性的少数者(LGBT)への理解増進を図る法案は、与党に続き、日本維新の会と国民民主党も26日に独自の修正案を衆院に共同提出するなど、超党派議員連盟による当初案に異論が噴出。さらに修正案であっても「不十分だ」との声が目立っている。

法案を巡る議論がこれほど混迷を極めている理由の一つに、そもそもLGBT法案は差別の歴史の反省から生じた欧米の価値観が根底にあり、日本にはそのような歴史はないという事実がある。早期の法案成立を求める人たちは、先進7カ国首脳会議(G7サミット)参加国の中で、日本だけが後れをとっている点を強調するが、そうした比較には違和感を抱いてしまう。

では、LGBT対策の「先進国」である欧米の現状はどうだろうか。現在の法案議論で懸念されている「性自認」の行き過ぎた尊重による弊害が露呈し始めている。特に性観念が不安定な子供たちへの対応だ。

麗澤大の高橋史朗特別教授(臨床教育学)によると、米国では、フロリダ州が昨年3月、幼稚園や小学校3年生まで性的指向・性自認教育を禁止する州法を制定。これが他の10州に広がったほか、19州で「反LGBTQ法」が制定された。これらは子供を持つ保護者らの懸念を受けたものだ。

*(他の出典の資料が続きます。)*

(* ===== verification/Take.v ===== *)
(** * Take: the first rows of every partition ([rust/src/op/take.rs])

    [LIMIT]: per partition, the first [limit] rows of the input in its order.
    The operator stores, per partition, how many rows it let through and the last
    of them, and the largest bound of all partitions.  A push may fetch from the
    input, which already shows the change, and every change it emits may be
    answered by a fetch through the operator while the push is under way.

    The input is the function [input_fetch], a stream being the list it yields;
    [deadline i] is the answer of the push deadline when the refill scan asks for
    the [i]-th time.  A run is the final state with the list of what it pushed
    downstream, each entry with the state at that moment: the state a reentrant
    fetch reads.  A failed [expect], [assert!] or [unreachable!] and an index out
    of range are [None]; sizes are [u32]. *)

From stdpp Require Import base list numbers option sorting sets strings.
From Stdlib Require Import ZArith Lia Strings.Byte.
From S2P Require Import Prelude Values Rows BTree BTreeFacts Change Connections Errors Flat OrdMap Storage Partition.

#[local] Open Scope Z_scope.

(** "maxBound" and "take" *)
Definition MAX_BOUND_KEY : storage_key := [x6d; x61; x78; x42; x6f; x75; x6e; x64].
Definition take_prefix : list byte := [x74; x61; x6b; x65].

Record TakeOp := MkTake {
  tk_input : nat;
  tk_storage : nat;
  tk_limit : Z;
  tk_partition_key : option (list nat);
  tk_output : option OutEdge;
  tk_sort : Sort
}.

Definition take_new (input storage : nat) (limit : Z) (pk : option (list nat)) (sort : Sort) : TakeOp :=
  MkTake input storage limit pk None sort.

(** What a push changes: the operator's storage slot, [row_hidden_from_fetch],
    and the graph's parked error. *)
Record TakeSt (St : Type) := MkTakeSt {
  ts_store : St;
  ts_hidden : option row;
  ts_error : option RindleError
}.

Arguments MkTakeSt {_} _ _ _.
Arguments ts_store {_} _.
Arguments ts_hidden {_} _.
Arguments ts_error {_} _.

(** [park_runtime_error]: the first error wins. *)
Definition park_error {St} (s : TakeSt St) (err : RindleError) : TakeSt St :=
  MkTakeSt (ts_store s) (ts_hidden s) (Some (default err (ts_error s))).

Definition with_hidden {St} (s : TakeSt St) (h : option row) : TakeSt St :=
  MkTakeSt (ts_store s) h (ts_error s).

Definition deadline_error : RindleError := PushDeadlineExceeded "take backfill scan"%string.

Section take.
Context {St : Type} `{!Storage St}.
Context (input_fetch : FetchRequest → list node) (deadline : nat → bool).
Context (tk : TakeOp).

#[local] Abbreviation cmp := (row_cmp (tk_sort tk)).
#[local] Abbreviation state := (TakeSt St).

(** What was pushed downstream: the edge, the change, the state meanwhile. *)
Abbreviation take_log := (list (OutEdge * change * TakeSt St)).

(** ** Storage helpers *)

(** The outer [None] is [unreachable!]. *)
Definition get_state (s : state) (key : storage_key) : option (option (Z * option row)) :=
  match st_get key (ts_store s) with
  | None => Some None
  | Some (SvTake size bound) => Some (Some (size, bound))
  | Some _ => None
  end.

Definition get_max_bound (s : state) : option (option row) :=
  match st_get MAX_BOUND_KEY (ts_store s) with
  | None => Some None
  | Some (SvBound r) => Some (Some r)
  | Some _ => None
  end.

Definition set_state (s : state) (key : storage_key) (size : Z) (bound max_bound : option row) : state :=
  let st := st_set key (SvTake size bound) (ts_store s) in
  let st :=
    match bound with
    | Some b =>
        if match max_bound with Some mb => is_gt (cmp b mb) | None => true end
        then st_set MAX_BOUND_KEY (SvBound b) st else st
    | None => st
    end in
  MkTakeSt st (ts_hidden s) (ts_error s).

Definition key_from_row (r : row) : option storage_key :=
  match tk_partition_key tk with
  | None => Some (encode_state_key take_prefix [])
  | Some pk => vals ← mapM (λ c, r !! c) pk; Some (encode_state_key take_prefix vals)
  end.

Definition key_from_constraint (c : option Constraint) : storage_key :=
  match tk_partition_key tk, c with
  | Some pk, Some c => encode_state_key take_prefix (map (λ col, default Null (assoc c col)) pk)
  | _, _ => encode_state_key take_prefix []
  end.

Definition constraint_for (r : row) : option (option Constraint) :=
  match tk_partition_key tk with
  | None => Some None
  | Some pk => c ← mapM (λ col, v ← r !! col; Some (col, v)) pk; Some (Some c)
  end.

Definition fetch_n (bound : row) (b : Basis) (constraint : option Constraint) (reverse : bool) (n : nat) :
    list node :=
  take n (input_fetch (MkFetch constraint [] (Some (MkStart bound b)) reverse)).

(** ** Fetch *)

(** The [for] loop of [initial_fetch]: [size] rows are out already. *)
Fixpoint take_first (size : Z) (bound : option row) (ns : list node) : list node * Z * option row :=
  match ns with
  | [] => ([], size, bound)
  | n :: ns =>
      let size := u32_add size 1 in
      if size =? tk_limit tk then ([n], size, Some (node_row n))
      else
        let '(out, size, bound) := take_first size (Some (node_row n)) ns in
        (n :: out, size, bound)
  end.

Definition initial_fetch (s : state) (req : FetchRequest) : option (state * list node) :=
  if tk_limit tk =? 0 then Some (s, [])
  else
    let key := key_from_constraint (req_constraint req) in
    let '(out, size, bound) := take_first 0 None (input_fetch req) in
    max_bound ← get_max_bound s;
    Some (set_state s key size bound max_bound, out).

(** The [filter_map] of the regime bounded by [MAX_BOUND]. *)
Fixpoint within_own_bound (s : state) (ns : list node) : option (list node) :=
  match ns with
  | [] => Some []
  | n :: ns =>
      key ← key_from_row (node_row n);
      st ← get_state s key;
      out ← within_own_bound s ns;
      Some (match st with
            | Some (_, Some bound) => if is_lt (cmp bound (node_row n)) then out else n :: out
            | _ => out
            end)
  end.

Definition partition_match (req : FetchRequest) : bool :=
  match tk_partition_key tk with
  | None => true
  | Some pk =>
      match req_constraint req with
      | Some c => constraint_matches_partition_key c pk
      | None => false
      end
  end.

Definition not_hidden (s : state) (n : node) : bool :=
  match ts_hidden s with
  | Some h => negb (is_eq (cmp h (node_row n)))
  | None => true
  end.

Definition take_fetch (s : state) (req : FetchRequest) : option (state * list node) :=
  if partition_match req then
    let key := key_from_constraint (req_constraint req) in
    st ← get_state s key;
    match st with
    | None => initial_fetch s req
    | Some (_, None) => Some (s, [])
    | Some (_, Some bound) =>
        Some (s, filter (λ n, not_hidden s n = true)
                   (take_while (λ n, negb (is_lt (cmp bound (node_row n)))) (input_fetch req)))
    end
  else
    mb ← get_max_bound s;
    match mb with
    | None => Some (s, [])
    | Some max_bound =>
        out ← within_own_bound s
                (take_while (λ n, negb (is_gt (cmp (node_row n) max_bound))) (input_fetch req));
        Some (s, out)
    end.

Definition evict_partition (s : state) (c : Constraint) : state :=
  match tk_partition_key tk with
  | None => s
  | Some pk =>
      if constraint_matches_partition_key c pk
      then MkTakeSt (st_del (key_from_constraint (Some c)) (ts_store s)) (ts_hidden s) (ts_error s)
      else s
  end.

(** ** Push *)

Definition emit (out : OutEdge) (s : state) (c : change) : take_log := [(out, c, s)].

(** The guard clears the hidden row when the push is over. *)
Definition push_with_row_hidden (s : state) (r : row) (out : OutEdge) (c : change) : state * take_log :=
  (with_hidden s None, emit out (with_hidden s (Some r)) c).

Definition take_push_add (s : state) (n : node) (out : OutEdge) (key : storage_key) (size : Z)
    (bound max_bound : option row) (constraint : option Constraint) : option (state * take_log) :=
  if size <? tk_limit tk then
    let new_bound :=
      match bound with
      | Some b => if is_lt (cmp b (node_row n)) then node_row n else b
      | None => node_row n
      end in
    let s := set_state s key (u32_add size 1) (Some new_bound) max_bound in
    Some (s, emit out s (Add n))
  else
    match bound with
    | Some b =>
        if is_lt (cmp (node_row n) b) then
          let found := if tk_limit tk =? 1 then fetch_n b At constraint false 1
                       else fetch_n b At constraint true 2 in
          match found with
          | [] => None
          | bound_node :: before =>
              let new_bound :=
                match before with
                | bbn :: _ => if is_gt (cmp (node_row n) (node_row bbn)) then node_row n else node_row bbn
                | [] => node_row n
                end in
              let s := set_state s key size (Some new_bound) max_bound in
              let '(s, l1) := push_with_row_hidden s (node_row n) out (Remove bound_node) in
              Some (s, l1 ++ emit out s (Add n))
          end
        else Some (s, [])
    | None => Some (s, [])
    end.

(** The forward scan for a refill, from the [i]-th poll of the deadline:
    [inl tt] when it has passed. *)
Fixpoint backfill_scan (i : nat) (bound : row) (ns : list node) (acc : option (node * bool)) :
    unit + option (node * bool) :=
  match ns with
  | [] => inr acc
  | n :: ns =>
      if deadline i then inl tt
      else
        if is_gt (cmp (node_row n) bound) then inr (Some (n, true))
        else backfill_scan (S i) bound ns (Some (n, false))
  end.

Definition take_push_remove (s : state) (n : node) (out : OutEdge) (key : storage_key) (size : Z)
    (bound max_bound : option row) (constraint : option Constraint) : option (state * take_log) :=
  match bound with
  | None => Some (s, [])
  | Some bound =>
      if is_gt (cmp (node_row n) bound) then Some (s, [])
      else
        let before :=
          match fetch_n bound After constraint true 1 with
          | bbn :: _ => Some (bbn, is_gt (cmp (node_row bbn) bound))
          | [] => None
          end in
        let scanned :=
          match before with
          | Some (_, true) => inr before
          | _ => backfill_scan 0 bound
                   (input_fetch (MkFetch constraint [] (Some (MkStart bound At)) false)) before
          end in
        match scanned with
        | inl _ => Some (park_error s deadline_error, [])
        | inr (Some (refill, true)) =>
            let l1 := emit out s (Remove n) in
            let s := set_state s key size (Some (node_row refill)) max_bound in
            Some (s, l1 ++ emit out s (Add refill))
        | inr other =>
            let new_b := (λ p : node * bool, node_row p.1) <$> other in
            let partitioned := match tk_partition_key tk with Some _ => true | None => false end in
            let s :=
              if partitioned && (u32_sub size 1 =? 0)
              then MkTakeSt (st_del key (ts_store s)) (ts_hidden s) (ts_error s)
              else set_state s key (u32_sub size 1) new_b max_bound in
            Some (s, emit out s (Remove n))
        end
  end.

(** The bound-crossing matrix. *)
Definition take_push_edit (s : state) (n old : node) : option (state * take_log) :=
  out ← tk_output tk;
  key ← key_from_row (node_row old);
  st ← get_state s key;
  match st with
  | None => Some (s, [])
  | Some (_, None) => None
  | Some (size, Some bound) =>
      max_bound ← get_max_bound s;
      constraint ← constraint_for (node_row old);
      let replace_and_forward :=
        let s := set_state s key size (Some (node_row n)) max_bound in
        Some (s, emit out s (Edit n old)) in
      let forward := Some (s, emit out s (Edit n old)) in
      match cmp (node_row old) bound, cmp (node_row n) bound with
      | Eq, Eq => forward
      | Eq, Lt =>
          if tk_limit tk =? 1 then replace_and_forward
          else
            bbn ← head (fetch_n bound After constraint true 1);
            let s := set_state s key size (Some (node_row bbn)) max_bound in
            Some (s, emit out s (Edit n old))
      | Eq, Gt =>
          nbn ← head (fetch_n bound At constraint false 1);
          if is_eq (cmp (node_row nbn) (node_row n)) then replace_and_forward
          else
            let s := set_state s key size (Some (node_row nbn)) max_bound in
            let '(s, l1) := push_with_row_hidden s (node_row nbn) out (Remove old) in
            Some (s, l1 ++ emit out s (Add nbn))
      | Gt, Gt => Some (s, [])
      | Gt, _ =>
          match fetch_n bound At constraint true 2 with
          | old_bound_node :: new_bound_node :: _ =>
              let s := set_state s key size (Some (node_row new_bound_node)) max_bound in
              let '(s, l1) := push_with_row_hidden s (node_row n) out (Remove old_bound_node) in
              Some (s, l1 ++ emit out s (Add n))
          | _ => None
          end
      | Lt, Lt => forward
      | Lt, _ =>
          abn ← head (fetch_n bound After constraint false 1);
          if is_eq (cmp (node_row abn) (node_row n)) then replace_and_forward
          else
            let l1 := emit out s (Remove old) in
            let s := set_state s key size (Some (node_row abn)) max_bound in
            Some (s, l1 ++ emit out s (Add abn))
      end
  end.

Definition take_push (s : state) (c : change) : option (state * take_log) :=
  let dispatch (r : row) (k : OutEdge → storage_key → Z → option row → option row → option Constraint →
      option (state * take_log)) :=
    key ← key_from_row r;
    st ← get_state s key;
    match st with
    | None => Some (s, [])
    | Some (size, bound) =>
        max_bound ← get_max_bound s;
        constraint ← constraint_for r;
        out ← tk_output tk;
        k out key size bound max_bound constraint
    end in
  match c with
  | Edit n old => take_push_edit s n old
  | Add n => dispatch (node_row n) (take_push_add s n)
  | Remove n => dispatch (node_row n) (take_push_remove s n)
  | Child n rel child =>
      dispatch (node_row n) (λ out key size bound max_bound constraint,
        Some (s, match bound with
                 | Some b => if is_gt (cmp (node_row n) b) then [] else emit out s (Child n rel child)
                 | None => []
                 end))
  end.
End take.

また、英国で性転換手術をした子供は2009年には77人だったが、19年には2590人にまで急増してしまった。英国唯一の児童ジェンダー医療機関が今春閉鎖され、ホルモン治療・外科手術などを中止したという。

「米駐日大使は内政干渉」

先週の小欄開始以降、読者の方々から多数寄せられた意見の中に、こうした現状を踏まえ、次のような指摘があった。

小学生の娘を持つ女性は、公衆トイレや浴場における被害増加を懸念した上で《(性の多様性なども含めて指導する)「包括的性教育」の影響で(性転換などをした)子供に「医療による性加害」が広がっており、英国は正常化に舵(かじ)を切っている。それなのに日本が周回遅れで(欧米が当初目指した方向に)進むのはいかがなものか》と疑問を抱く。

また、東京都内で女性の権利保護を訴える団体幹部も《先行してきた欧米は、まさに引き返しているのに今から後追いするのか》と危機感をあらわにする。

一方、欧米で見直しが進む現状を随時取り上げている米FOXテレビのニュース番組が先日、ジャーナリストの我那覇真子(がなはまさこ)さんにインタビューした。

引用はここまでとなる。